I see two short posts guarding a trail. I know this isn’t the way I’ve been before. But we choose the route anyway and start hiking down a long and winding trail. We zig zag back and forth, and with every zig, the bellowing follows, but with every zag, the music fades away. Are we going the right way?
Then during the next “zag” of silence I see…
Spray paint cans! The graffiti artists have been here! We have to be close.
We then see something sticking up from out of the trees. Less than one hundred feet away is a dilapidated structure which looks like it could have once been sleeping quarters. Inside the structure it’s dripping with graffiti. Some beautiful. Some provocative. Some sweet. Some of it a little bit obscene.
As we continue along the bottom of the canyon in the same direction as when we were walking on the fire road, we come across another structure. Then another. Then another structure. Each one of them aren’t revealed to us until we get within tens of feet of them. Each building is different. What is each structure’s function, we wonder? Living quarters? Kitchen? Workshop?
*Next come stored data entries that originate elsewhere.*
Lemma cached_lookup_witness :
  ∃ r', Cached_Lookup asked example_req (1000 * 10 ^ 9) fresh_resolver = Some (r', answer60) ∧ nestedResolver r' = 1%nat.
Proof.
  destruct (cached_lookup asked fresh_resolver [] example_req (1000 * 10 ^ 9) fresh_caches) as (r' & E & N & _).
  exists r'. split; [exact E|exact N].
Defined.

Lemma cached_until_expiry_witness :
  ∃ r1 r2, Cached_Lookup asked example_req (1000 * 10 ^ 9) fresh_resolver = Some (r1, answer60) ∧
    Cached_Lookup asked example_req (1059 * 10 ^ 9) r1 = Some (r2, mkResponse true [[1; 1; 1; 1]] (1060 * 10 ^ 9) false) ∧
    nestedResolver r2 = nestedResolver r1.
Proof.
  destruct (cached_until_expiry asked fresh_resolver [] example_req (1000 * 10 ^ 9) (1059 * 10 ^ 9) answer60 fresh_caches)
    as (_ & _ & r1 & r2 & E1 & E2 & N); [vm_compute; (reflexivity || lia || intuition discriminate)..|].
  exists r1, r2. split_and!; [exact E1| |exact N]. rewrite E2. reflexivity.
Defined.

(** When the nested resolver fails and nothing is cached, the caller gets a
    response without an error: it says that the name does not exist and has no
    addresses. *)
Example cached_hides_errors :
  match Cached_Lookup refused example_req (1000 * 10 ^ 9) fresh_resolver with
  | Some (r', res) => res = zeroResponse ∧ Successful (Some res) = false ∧ nestedResolver r' = 1%nat
  | None => False
  end.
Proof. vm_compute. done. Qed.

(** * Lookups that share a cache

    The sections of concurrent lookups, presets, resizes and cleanups as events: [Get] is
    the three or four sections of [TTLMap], the nested resolver is a relation between requests and
    answers.  [Set] and [Resize] may have to evict entries, and hold the map's lock while
    they do: every round of the eviction loop is an event, and the sections that take
    the lock wait meanwhile. *)
Section shared.
Context (answers : Request → derr + Response → Prop) (presets : cacheKey → Response → Prop).
Local Abbreviation resolver := (CachedResolver (R := unit)).
Local Abbreviation ttlmap := (TTLMap.TTLMap cacheKey Response).
Implicit Types (r : resolver).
Ammunition storage? Jail cell?
We finally arrive at the last one – the Town Center, I call it. The roof is caved in and and it’s grounds are wildly overgrown with bougenvilla. As far as we could tell, it seems like this was their meeting place. There is evidence of plumbing. An outdoor stove close by. A big fire pit. More so, it’s bigger than the rest of the structures. But out of all the structures, there’s barely any of it left.
After touring what I call the Town Center, we’re ready to leave. As we’re trying to find our way back up, we chuckle at the “No Graffiti” sign we see and behind that sign we find Murphy’s Ranch Stairs. It’s a steep climb back up to the fire road.
I don’t climb them without huffing and puffing. These stairs – they’re pretty steep.
Trailhead Address: Capri Drive & Casale Road, Pacific Palisades, CA 90272
*** UPDATE *** The City has begun demolition of these buildings. As of February 23, 2016 demolition of the Ranch will be complete. Prior to that the trails are closed. If you wish to hike, go at your own risk… Rangers are handing out No Trespassing tickets. The same trails will be re-opened by March. The stairs will most likely be left in place.
For more history about Murphy’s Ranch click on the articles below
When visiting, look for arrows on the ground of the fire road directing visitors to “Murphy’s Ranch.” Sometimes they’re there. Sometimes they’re not.
Expect the graffiti to change every time you visit. The artists are always at it.